While Mees focused on hockey, he also worked in other sports, including college basketball, college football, and MLB. In 1994, when ESPN celebrated its 15th anniversary, Mees, Berman, and Ley were the only three original SportsCenter anchors still working at the network.

The tragic death of Tom Mees

On August 14, 1996, Tom Mees and his two young daughters headed next door to the neighbor’s house for some fun in the sun at the swimming pool. Unfortunately, their enjoyable afternoon turned deadly in a matter of seconds.

Initial reports indicated Mees had jumped into the pool to save one of his daughters. Police later said that was not the case. To this day no one knows exactly what happened. On that day Mees’ wife Michelle, was alerted to the situation by one of her daughters. When she arrived next door, she discovered her husband lying on the bottom of the pool. Mees told police her husband did not know how to swim. 
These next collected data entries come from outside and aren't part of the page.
Lemma ts_new_ok pid dx : _vbi_dvb_ts_demux_new pid = Some dx → ts_ok dx.
Proof.
  unfold _vbi_dvb_ts_demux_new. destruct (_ || _); [done|]. intros H. apply (inj Some) in H. subst dx.
  pose proof new_between as ((Hf & Hl & _) & _).
  assert (bytes (buffer (pes_wrap vbi_dvb_pes_demux_new))) as Hp by (apply bytes_repeat; unfold is_byte; lia).
  assert (bytes (buffer (ts_wrap vbi_dvb_pes_demux_new))) as Ht by (apply bytes_repeat; unfold is_byte; lia).
  assert (Z.of_nat (length (buffer (ts_wrap vbi_dvb_pes_demux_new))) = 208) as Htl
    by (cbn [ts_wrap buffer vbi_dvb_pes_demux_new vbi_dvb_demux_reset]; rewrite repeat_length, Z2Nat.id; done).
  split; [|reflexivity].
  split; cbn [pes_wrap ts_wrap frame_ ts_frame_bp ts_frame_todo ts_pes_bp ts_pes_todo]; try assumption;
    cbn [vbi_dvb_pes_demux_new vbi_dvb_demux_reset ts_wrap bp skip consume lookahead ts_pes_bp ts_pes_todo
      ts_frame_bp ts_frame_todo]; unfold TS_SYNC_SEARCH_LOOKAHEAD, TS_HEADER_LOOKAHEAD; lia.
Qed.

Lemma demux_ts_packet_loop {C} (callback : option (C → list vbi_sliced → Z → C * bool)) dx src c :
  src ≠ [] → demux_ts_packet callback dx src c = demux_ts_loop callback (S (length src)) dx src c.
Proof. by destruct src. Qed.

Lemma ts_feed_app {C} (cb : C → list vbi_sliced → Z → C * bool) dx a b c :
  (∀ c l t, (cb c l t).2 = true) → ts_ok dx → bytes a → bytes b →
  ∃ dx1 c1, ts_demux_feed cb dx a c = Some (dx1, true, c1) ∧ ts_ok dx1 ∧
    ts_demux_feed cb dx (a ++ b) c = ts_demux_feed cb dx1 b c1.
Proof.
  intros Hcb Hok Ha Hb. assert (cb_true (Some cb)) as Hct by (by exists cb).
  unfold ts_demux_feed. destruct (decide (a = [])) as [->|Hna]; [by exists dx, c|].
  rewrite (demux_ts_packet_loop _ dx a) by done.
  destruct (ts_loop_returns (Some cb) (S (length a)) dx a c) as (dx1 & r & err & c1 & E & Hok1 & _ & Hr & He);
    [done|done|lia|]. rewrite (He Hct), Hr in E by auto. rewrite E. exists dx1, c1.
  split; [done|]. split; [done|]. rewrite demux_ts_packet_loop by (by destruct a).
  destruct (decide (b = [])) as [->|Hnb].
  - by rewrite app_nil_r, E.
  - rewrite (demux_ts_packet_loop _ dx1 b) by done.
    rewrite (ts_loop_app (Some cb) Hct _ _ _ _ _ _ _ Hok Ha Hb (Nat.lt_succ_diag_r _) E) by lia.
    destruct (ts_loop_returns (Some cb) (S (length b)) dx1 b c1) as (? & ? & ? & ? & E2 & _); [done|done|lia|].
    rewrite E2. rewrite (ts_loop_fuel _ _ (S (length (a ++ b))) _ _ _ _ E2); [done|rewrite length_app; lia].
Qed.

(** Cutting a stream into buffers makes no difference for any state between calls. *)
Lemma ts_feed_all_concat {C} (cb : C → list vbi_sliced → Z → C * bool) bufs : ∀ dx c,
  (∀ c l t, (cb c l t).2 = true) → ts_ok dx → Forall bytes bufs →
  ∃ dx' c', ts_feed_all cb dx bufs c = Some (dx', c') ∧ ts_demux_feed cb dx (concat bufs) c = Some (dx', true, c').
Proof.
  induction bufs as [|b bufs IH]; intros dx c Hcb Hok Hb; cbn [ts_feed_all concat]; [by exists dx, c|].
  inversion Hb as [|? ? H1 H2]; subst. assert (bytes (concat bufs)) as Hc by (by apply Forall_concat).
  destruct (ts_feed_app cb dx b (concat bufs) c Hcb Hok H1 Hc) as (dx1 & c1 & -> & Hok1 & ->). cbn [mbind option_bind].
  by apply IH.
Qed.

(** C30: how a Transport Stream is cut into buffers makes no difference.  Whatever bytes
    a TS demultiplexer is fed, in one buffer or in many of any sizes, it calls the client
    with the same frames and ends in exactly the same state, provided the client does
    not ask to stop. *)
Theorem dvb_ts_buffers_independent {C} (cb : C → list vbi_sliced → Z → C * bool) (pid : Z) (dx : vbi_dvb_demux)
    (bufs : list (list Z)) (c : C) :
  (∀ c l t, (cb c l t).2 = true) → _vbi_dvb_ts_demux_new pid = Some dx → Forall bytes bufs →
  ∃ dx' c', ts_feed_all cb dx bufs c = Some (dx', c') ∧ ts_demux_feed cb dx (concat bufs) c = Some (dx', true, c').
Proof.
  intros Hcb Hnew Hb. apply ts_feed_all_concat; [done|by eapply ts_new_ok|done].
Qed.

(** TS packets with a payload only that begin a PES packet. *)
Definition tsp (cc : Z) (l : list Z) : list Z := [0x47; 0x40; 0x21; 0x10 .| cc] ++ l.

Lemma dvb_ts_buffers_independent_witness :
  ∃ dx dx' c',
    let stream := repeat 7 10 ++ tsp 0 (pes_example 0xE7 5) ++ tsp 1 (pes_example 0xE8 6) ++ tsp 2 (pes_example 0xE7 7) in
    _vbi_dvb_ts_demux_new 0x21 = Some dx ∧
    ts_feed_all recorder dx [take 3 stream; take 400 (drop 3 stream); drop 403 stream] [] = Some (dx', c') ∧
    ts_demux_feed recorder dx stream [] = Some (dx', true, c') ∧ c' = [([7; 8], 5)].
Proof.
  set (stream := repeat 7 10 ++ tsp 0 (pes_example 0xE7 5) ++ tsp 1 (pes_example 0xE8 6) ++ tsp 2 (pes_example 0xE7 7)).
  destruct (_vbi_dvb_ts_demux_new 0x21) as [dx|] eqn:E; [|discriminate E].
  destruct (dvb_ts_buffers_independent recorder 0x21 dx [take 3 stream; take 400 (drop 3 stream); drop 403 stream] [])
    as (dx' & c' & E1 & E2).
  - reflexivity.
  - exact E.
  - assert (bytes stream) as Hb by (apply (bool_decide_unpack _); vm_compute; exact I).
    apply List.Forall_cons; [by apply Forall_take|].
    apply List.Forall_cons; [by apply Forall_take, Forall_drop|].
    apply List.Forall_cons; [by apply Forall_drop|constructor].
  - exists dx, dx', c'. cbv zeta. fold stream.
    change (concat [take 3 stream; take 400 (drop 3 stream); drop 403 stream]) with stream in E2.
    split; [reflexivity|]. split; [exact E1|]. split; [exact E2|].
    assert ((d ← _vbi_dvb_ts_demux_new 0x21; '(_, _, c) ← ts_demux_feed recorder d stream []; Some c) = Some [([7; 8], 5)]) as E3
      by (vm_compute; reflexivity).
    rewrite E in E3. cbn [mbind option_bind] in E3. rewrite E2 in E3. cbn in E3. congruence.
Defined.
(** [sliced] is empty for NULL. *)
Definition vbi_dvb_mux_feed (mx : vbi_dvb_mux) (sliced : list vbi_sliced) (service_mask : Z)
    (raw : option (list Z)) (sp : option vbi_sampling_par) (pts : Z) (c : C) : option (vbi_dvb_mux * bool * C) :=
  match callback with
  | None => Some (mx, false, c)
  | Some cb =>
      if match sp with Some sp => negb (valid_sampling_par sp) | None => false end then Some (mx, false, c)
      else
        let mx := if cor_offset mx <? cor_end mx then set_cor (cor_offset mx) 0 (cor_ts_left mx) mx else mx in
        '(mx, packet_size, rest, err) ← generate_pes_packet mx sliced service_mask raw sp pts;
        if negb (err =? 0) || (0 <? length rest)%nat then Some (mx, false, c)
        else if pid mx =? 0 then
          l ← slice (packet mx) 4 (4 + packet_size);
          let '(c, ok) := cb c l in
          Some (mx, ok, c)
        else feed_ts_loop (Z.to_nat packet_size) mx 0 packet_size cb c
  end.
End client.

(** ** Frames of sliced lines *)

(** The lines of a frame, those of other services included, are in order. *)
Fixpoint ascending (last : Z) (l : list vbi_sliced) : Prop :=
  match l with
  | [] => True
  | s :: l => (line s = 0 ∨ last < line s) ∧ ascending (Z.max last (line s)) l
  end.

Definition not_raw (s : vbi_sliced) : Prop := id s ≠ VBI_SLICED_VBI_625.

Lemma generate_loop_sliced sliced : ∀ mx begin_ p p_end last ldu mask fixed raw sp,
  Forall not_raw sliced → Forall line_ok sliced → 0 ≤ last →
  ascending last sliced ∧
  generate_loop mx begin_ sliced p p_end last ldu mask fixed raw sp =
    (r ← insert_sliced_data_units (packet mx) p (p_end - p) begin_ mask fixed;
     Some (Generated (set_packet (ins_packet r) mx) (ins_p r) (ins_last_du_size r) (ins_sliced r) (ins_err r))) ∨
  ¬ ascending last sliced ∧ ∃ rest,
    generate_loop mx begin_ sliced p p_end last ldu mask fixed raw sp = Some (Generated mx p ldu rest VBI_ERR_LINE_ORDER).
Proof.
  induction sliced as [|s sliced IH]; intros mx begin_ p p_end last ldu mask fixed raw sp Hr Hok Hl0; [by left|].
  inversion Hr as [|? ? H1 H2]; subst. inversion Hok as [|? ? [_ H3] H4]; subst. cbn [generate_loop ascending].
  destruct (Z.ltb_spec 0 (line s)); cbn [andb]; [destruct (Z.leb_spec (line s) last)|].
  - right. split; [lia|by eexists].
  - unfold not_raw in H1. apply Z.eqb_neq in H1 as ->. cbn [negb].
    replace (Z.max last (line s)) with (line s) by lia.
    destruct (IH mx begin_ p p_end (line s) ldu mask fixed raw sp H2 H4) as [[Ha ->]|[Ha Hrest]]; [lia| |].
    + left. split; [|done]. split; [lia|done].
    + right. split; [tauto|done].
  - unfold not_raw in H1. apply Z.eqb_neq in H1 as ->. cbn [negb].
    replace (Z.max last (line s)) with last by lia.
    destruct (IH mx begin_ p p_end last ldu mask fixed raw sp H2 H4 Hl0) as [[Ha ->]|[Ha Hrest]].
    + left. split; [|done]. split; [lia|done].
    + right. split; [tauto|done].
Qed.

(** ** Multiplexers between two frames *)

Definition header_flags : list Z := [0x84; 0x80; 0x24].

Definition packet_size_ok (n : Z) : Prop := 184 ≤ n ≤ MAX_PES_PACKET_SIZE ∧ n mod 184 = 0.
Definition identifier_ok (n : Z) : Prop := 0x10 ≤ n < 0x20 ∨ 0x99 ≤ n < 0x9C.

(** The packet buffer: space for the header of a TS packet, the PES packet header with
    its length and time stamp, the data identifier, and the data units. *)
Definition pes_image (t4 len ts : list Z) (ident : Z) (body : list Z) : list Z :=
  t4 ++ [0; 0; 1; PRIVATE_STREAM_1] ++ len ++ header_flags ++ ts ++ repeat 0xFF 31 ++ [ident] ++ body.

Definition is_image (l : list Z) : Prop :=
  ∃ t4 len ts ident body, l = pes_image t4 len ts ident body ∧ length t4 = 4%nat ∧ length len = 2%nat ∧
    length ts = 5%nat ∧ Z.of_nat (length body) = MAX_PES_PACKET_SIZE - 46.

Record mux_ok (mx : vbi_dvb_mux) : Prop := {
  mo_image : is_image (packet mx);
  mo_min : packet_size_ok (min_packet_size mx);
  mo_max : packet_size_ok (max_packet_size mx) ∧ min_packet_size mx ≤ max_packet_size mx;
  mo_ident : identifier_ok (data_identifier mx);
  mo_raw : raw_samples mx = [];
  mo_pid : pid mx = 0 ∨ 0x10 ≤ pid mx < 0x1FFF;
  mo_cc : 0 ≤ continuity_counter mx < 2 ^ 32
}.

Lemma identifier_fixed n : identifier_ok n → fixed_length_format n = (n <? 0x20).
Proof.
  intros Hn. assert (forallb (λ n, Bool.eqb (fixed_length_format n) (n <? 0x20)) (seqZ 0x10 0x10 ++ seqZ 0x99 3) = true) as H
    by reflexivity.
  rewrite List.forallb_forall in H. apply Bool.eqb_prop, H. apply in_app_iff.
  destruct Hn; [left|right]; apply list_elem_of_In, elem_of_seqZ; lia.
Qed.

(** The header of a PES packet, with the data identifier. *)
Definition pes_header (pts ident size : Z) : list Z :=
  [0; 0; 1; PRIVATE_STREAM_1] ++ [u8 ((size - 6) ≫ 8); u8 (size - 6)] ++ header_flags ++ encode_timestamp pts 0x21
  ++ repeat 0xFF 31 ++ [u8 ident].

Lemma pes_header_length pts ident size : length (pes_header pts ident size) = 46%nat.
Proof. reflexivity. Qed.

Lemma image_stores t4 len ts z body pts ident :
  length t4 = 4%nat → length len = 2%nat → length ts = 5%nat →
  (b ← store (pes_image t4 len ts z body) (4 + 9) (encode_timestamp pts 0x21); wr b (4 + 45) (u8 ident)) =
    Some (pes_image t4 len (encode_timestamp pts 0x21) (u8 ident) body).
Proof.
  intros H1 H2 H3. unfold pes_image.
  replace (t4 ++ [0; 0; 1; PRIVATE_STREAM_1] ++ len ++ header_flags ++ ts ++ repeat 0xFF 31 ++ [z] ++ body)
    with ((t4 ++ [0; 0; 1; PRIVATE_STREAM_1] ++ len ++ header_flags) ++ ts ++ repeat 0xFF 31 ++ [z] ++ body)
    by (by rewrite <-!app_assoc).
  rewrite store_app by (rewrite ?length_app, ?H1, ?H2, ?H3; done). cbn [mbind option_bind].
  replace ((t4 ++ [0; 0; 1; PRIVATE_STREAM_1] ++ len ++ header_flags) ++ encode_timestamp pts 0x21 ++ repeat 0xFF 31 ++ [z] ++ body)
    with ((t4 ++ [0; 0; 1; PRIVATE_STREAM_1] ++ len ++ header_flags ++ encode_timestamp pts 0x21 ++ repeat 0xFF 31) ++ z :: body)
    by (by rewrite <-!app_assoc).
  rewrite wr_app by (rewrite !length_app, H1, H2; done). f_equal. by rewrite <-!app_assoc.
Qed.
Medical personnel arrived and tried to resuscitate Mees en route to the local hospital. Their efforts were unsuccessful and he was pronounced dead. Fellow anchor Chris Berman remembered Mees years later as ESPN celebrated its 50,000th SportsCenter

“I think between Bob Ley, Tom Mees and me, we must have done 5,000 or 6,000 of them. That’s the way it was back in the 1980s here at ESPN. A ton of work with everyone rolling up their sleeves. That part hasn’t changed much in 2012, as we get set to present our 50,000th SportsCenter. But for me, and those of us here in the 80’s and 90’s, a lot of things changed when we lost Tom Mees in 1996. He had a spirit and energy, and, dare I say, a sense of purity in his love of sports and his delivering of the evening’s news through the TV to his fellow sports fans that all of us envy to this day. He was on SportsCenter or calling his beloved NHL games or on assignment to pro football, college basketball, and so much more for just one reason. Tom was there to give us the sports.”

Mees did deliver the sports and he did it well. At the time of his death, Mees was just 46.